WHAT YOU ARE ASKED TO DO:
Give again, word for word, every line below from the one that has "st Hst; [done|]." through the one that has "Lemma registered_is_Some st", both included, and no others.

EXERCISE MATERIAL:
Lemma includes_false (l : list string) (x : string) :
  Js.includes l x = false <-> x ∉ l.
Proof.
  rewrite <- includes_true. destruct (Js.includes l x); split; congruence.
Qed.

Lemma baseUniq_prefix (array kept : list string) :
  exists added, Js.baseUniq kept array = kept ++ added.
Proof.
  revert kept. induction array as [|x rest IH]; intros kept; simpl.
  - exists []. by rewrite app_nil_r.
  - destruct (Js.includes kept x); [apply IH|].
    destruct (IH (kept ++ [x])) as [added ->].
    exists (x :: added). by rewrite <- app_assoc.
Qed.

Lemma baseUniq_NoDup (array kept : list string) :
  NoDup kept -> NoDup (Js.baseUniq kept array).
Proof.
  revert kept. induction array as [|x rest IH]; intros kept Hk; simpl; [done|].
  destruct (Js.includes kept x) eqn:Hx; [by apply IH|].
  apply IH. apply NoDup_app. split_and!; [done| |apply NoDup_singleton].
  intros y Hy ->%list_elem_of_singleton. by apply includes_false in Hx.
Qed.

Lemma baseUniq_elem_of (array kept : list string) (x : string) :
  x ∈ Js.baseUniq kept array <-> x ∈ kept \/ x ∈ array.
Proof.
  revert kept. induction array as [|y rest IH]; intros kept; simpl.
  - rewrite elem_of_nil. tauto.
  - destruct (Js.includes kept y) eqn:Hy.
    + apply includes_true in Hy. rewrite IH, elem_of_cons.
      split; [tauto|]. intros [?|[->|?]]; tauto.
    + rewrite IH, elem_of_app, elem_of_cons, elem_of_cons, elem_of_nil. tauto.
Qed.

Lemma uniq_NoDup (array : list string) : NoDup (Js.uniq array).
Proof. apply baseUniq_NoDup, NoDup_nil_2. Qed.

Lemma uniq_elem_of (array : list string) (x : string) :
  x ∈ Js.uniq array <-> x ∈ array.
Proof. unfold Js.uniq. rewrite baseUniq_elem_of. set_solver. Qed.

Lemma uniq_nil_inv (array : list string) : Js.uniq array = [] -> array = [].
Proof.
  destruct array as [|x rest]; [done|]. intros Hu.
  assert (x ∈ Js.uniq (x :: rest)) as Hin by (apply uniq_elem_of; set_solver).
  rewrite Hu in Hin. by apply not_elem_of_nil in Hin.
Qed.

(** [_.uniq] written by recursion on the array: the first value, then the
    distinct values of the rest other than it. *)
Lemma baseUniq_filter (array kept : list string) :
  Js.baseUniq kept array = kept ++ filter (fun y => y ∉ kept) (Js.uniq array).
Proof.
  unfold Js.uniq. revert kept. induction array as [|x rest IH]; intros kept.
  - simpl. by rewrite app_nil_r.
  - simpl. destruct (Js.includes kept x) eqn:Hx.
    + apply includes_true in Hx. rewrite IH, (IH [x]). f_equal.
      rewrite filter_app, filter_cons_False, filter_nil by (intros Hn; by apply Hn).
      simpl. rewrite list_filter_filter. apply list_filter_iff.
      intros y. split; [|tauto]. intros Hy. split; [done|].
      intros ->%list_elem_of_singleton. by apply Hy.
    + apply includes_false in Hx. rewrite IH, (IH [x]).
      rewrite <- app_assoc. f_equal.
      rewrite filter_app, filter_cons_True, filter_nil by done. simpl. f_equal.
      rewrite list_filter_filter. apply list_filter_iff.
      intros y. rewrite not_elem_of_app, list_elem_of_singleton. tauto.
Qed.

Lemma uniq_cons (x : string) (rest : list string) :
  Js.uniq (x :: rest) = x :: filter (fun y => y ≠ x) (Js.uniq rest).
Proof.
  unfold Js.uniq at 1. simpl. rewrite baseUniq_filter. simpl. f_equal.
  apply list_filter_iff. intros y. by rewrite list_elem_of_singleton.
Qed.

(** ** The middleware store *)

Section MiddlewareStore.
Import Middleware.

Lemma register_falsy key namespace st :
  Js.truthy_opt namespace = false ->
  register key namespace st
  = mkStore (globalMiddleware st ++ [key]) (namedMiddleware st).
Proof. intros Hf. unfold register. by rewrite Hf. Qed.

Lemma register_truthy key ns st :
  Js.truthy ns = true ->
  register key (Some ns) st
  = mkStore (globalMiddleware st) (Js.assign key ns (namedMiddleware st)).
Proof. intros Ht. unfold register. simpl. by rewrite Ht. Qed.

Lemma assign_other {V : Type} (key k : string) (v : V) (own : gmap string V) :
  k ≠ key -> Js.assign key v own !! k = own !! k.
Proof.
  intros Hne. unfold Js.assign. destruct (String.eqb key "__proto__"); [done|].
  by rewrite lookup_insert_ne.
Qed.

Lemma assign_proto {V : Type} (v : V) (own : gmap string V) :
  Js.assign "__proto__" v own = own.
Proof. reflexivity. Qed.

Lemma assign_plain {V : Type} (key : string) (v : V) (own : gmap string V) :
  key ≠ "__proto__" -> Js.assign key v own = <[key := v]> own.
Proof.
  intros Hne. unfold Js.assign. by apply String.eqb_neq in Hne as ->.
Qed.

(** No assignment gives a plain object an own property [__proto__]. *)
Lemma assign_no_proto {V : Type} (key : string) (v : V) (own : gmap string V) :
  own !! "__proto__" = None -> Js.assign key v own !! "__proto__" = None.
Proof.
  intros Hown. destruct (decide (key = "__proto__")) as [->|Hne]; [done|].
  by rewrite assign_other.
Qed.

Lemma register_global_mono key namespace st x :
  x ∈ globalMiddleware st -> x ∈ globalMiddleware (register key namespace st).
Proof.
  unfold register. destruct (negb _); simpl; [|done]. set_solver.
Qed.

Lemma register_named_other key namespace st k :
  k ≠ key ->
  namedMiddleware (register key namespace st) !! k = namedMiddleware st !! k.
Proof.
  intros Hne. unfold register. destruct (negb _); simpl; [done|].
  by rewrite assign_other.
Qed.

Lemma named_global_mono mapping st x :
  x ∈ globalMiddleware st -> x ∈ globalMiddleware (named mapping st).
Proof.
  revert st. induction mapping as [|[k v] rest IH]; intros st Hx; [done|].
  apply IH. by apply register_global_mono.
Qed.

Lemma named_named_other mapping st k :
  k ∉ mapping.*1 ->
  namedMiddleware (named mapping st) !! k = namedMiddleware st !! k.
Proof.
  revert st. induction mapping as [|[k' v] rest IH]; intros st Hk; [done|].
  simpl in Hk. apply not_elem_of_cons in Hk as [Hne Hk].
  unfold named in *. simpl. rewrite IH by done. by apply register_named_other.
Qed.

Lemma new_namedTruthy : namedTruthy new.
Proof. intros k ns Hk. simpl in Hk. by rewrite lookup_empty in Hk. Qed.

Lemma register_namedTruthy key namespace st :
  namedTruthy st -> namedTruthy (register key namespace st).
Proof.
  intros Hst k ns. unfold register.
  destruct (Js.truthy_opt namespace) eqn:Ht; simpl; [|apply Hst].
  destruct (decide (k = key)) as [->|Hne].
  - unfold Js.assign. destruct (String.eqb key "__proto__"); [apply Hst|].
    rewrite lookup_insert_eq. intros [= <-]. by destruct namespace.
  - rewrite assign_other by done. apply Hst.
Qed.

Lemma global_namedTruthy batch st :
  namedTruthy st -> namedTruthy (global batch st).
Proof. done. Qed.

Lemma named_namedTruthy mapping st :
  namedTruthy st -> namedTruthy (named mapping st).
Proof.
  revert st. induction mapping as [|[k v] rest IH]; intros st Hst; [done|].
  apply IH. by apply register_namedTruthy.
Qed.

(** On such a table a key is registered exactly when its base key is in
    the table. *)
Lemma registered_is_Some st key :
  namedTruthy st ->
  registered st key <-> is_Some (namedMiddleware st !! baseKey key).
Proof.
  intros Hst. split.
  - intros (ns & Hns & _). by exists ns.
  - intros [ns Hns]. exists ns. split; [done|]. by apply (Hst _ _ Hns).
Qed.

End MiddlewareStore.




(** C9, as stated, does not hold: registering the batch [["App/Cors"]]
    twice leaves two entries in the global list, registering it once leaves
    one. *)
Lemma global_twice_differs :
  Middleware.global ["App/Cors"] (Middleware.global ["App/Cors"] Middleware.new)
  ≠ Middleware.global ["App/Cors"] Middleware.new.
Proof.
  intros Heq. apply (f_equal Middleware.globalMiddleware) in Heq.
  vm_compute in Heq. discriminate Heq.
Qed.

(** C9, amended.  [global(batch)] removes the duplicates inside the batch
    only: it appends to the global list, left as it is, the distinct entries
    of the batch in the order of their first occurrence, whether or not they
    are in the list already, and does not touch the named table.  The
    entries appended are, for the empty batch, none, and for a batch that
    starts with [x], first [x] and then the entries appended for the rest of
    the batch other than [x].  Registering the same batch twice therefore
    appends those entries twice, and equals registering it once exactly when
    the batch is empty. *)
Theorem global_appends_distinct_entries (batch : list string) (st : Middleware.Store) :
  (exists added,
      Middleware.globalMiddleware (Middleware.global batch st)
      = Middleware.globalMiddleware st ++ added
      /\ Middleware.globalMiddleware (Middleware.global batch (Middleware.global batch st))
         = Middleware.globalMiddleware st ++ added ++ added
      /\ added = Js.uniq batch
      /\ NoDup added
      /\ (forall x, x ∈ added <-> x ∈ batch))
  /\ Js.uniq [] = []
  /\ (forall x rest, Js.uniq (x :: rest) = x :: filter (fun y => y ≠ x) (Js.uniq rest))
  /\ Middleware.namedMiddleware (Middleware.global batch st)
     = Middleware.namedMiddleware st
  /\ (Middleware.global batch (Middleware.global batch st) = Middleware.global batch st
      <-> batch = []).
Proof.
  split_and!; try done.
  - exists (Js.uniq batch). split_and!; try done.
    + simpl. by rewrite <- app_assoc.
    + apply uniq_NoDup.
    + apply uniq_elem_of.
  - apply uniq_cons.
  - split.
    + intros Heq. apply (f_equal Middleware.globalMiddleware) in Heq. simpl in Heq.
      apply (f_equal length) in Heq. rewrite !length_app in Heq.
      apply uniq_nil_inv, nil_length_inv. lia.
    + intros ->. unfold Middleware.global. simpl. by rewrite !app_nil_r.
Qed.

Lemma global_appends_distinct_entries_witness :
  Js.uniq ["a"; "b"; "a"; "c"; "b"] = ["a"; "b"; "c"]
  /\ Middleware.globalMiddleware
       (Middleware.global ["a"; "b"; "a"] (Middleware.global ["b"] Middleware.new))
     = ["b"; "a"; "b"].
Proof.
  split.
  - rewrite !(proj1 (proj2 (proj2 (global_appends_distinct_entries [] Middleware.new)))).
    rewrite (proj1 (proj2 (global_appends_distinct_entries [] Middleware.new))).
    reflexivity.
  - destruct (proj1 (global_appends_distinct_entries
                       ["a"; "b"; "a"] (Middleware.global ["b"] Middleware.new)))
      as (added & -> & _ & -> & _).
    reflexivity.
Defined.

(** ** Named middleware keys *)

Section NamedKeys.
Context `{NativeSource}.
Import Middleware.

Lemma fetchParams_keyParams key :
  fetchParams (Js.split ":" key !! 1) = keyParams key.
Proof.
  unfold keyParams. destruct (Js.split ":" key) as [|t0 [|text rest]]; try done.
  simpl. by destruct text.
Qed.

Lemma lookupNamed_registered st key ns :
  namedMiddleware st !! key = Some ns -> lookupNamed st key = Registered ns.
Proof. intros Hl. unfold lookupNamed. by rewrite Hl. Qed.

Lemma lookupNamed_inherited st key :
  namedMiddleware st !! key = None -> key ∈ Js.objectPrototypeKeys ->
  lookupNamed st key = Inherited key.
Proof.
  intros Hl Hin. unfold lookupNamed. rewrite Hl.
  by apply includes_true in Hin as ->.
Qed.

Lemma lookupNamed_missing st key :
  namedMiddleware st !! key = None -> key ∉ Js.objectPrototypeKeys ->
  lookupNamed st key = Missing.
Proof.
  intros Hl Hin. unfold lookupNamed. rewrite Hl.
  by apply includes_false in Hin as ->.
Qed.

WRITTEN RESPONSE:
  revert st. induction mapping as [|[k v] rest IH]; intros st Hst; [done|].
  apply IH. by apply register_namedTruthy.
Qed.

(** On such a table a key is registered exactly when its base key is in
    the table. *)
Lemma registered_is_Some st key :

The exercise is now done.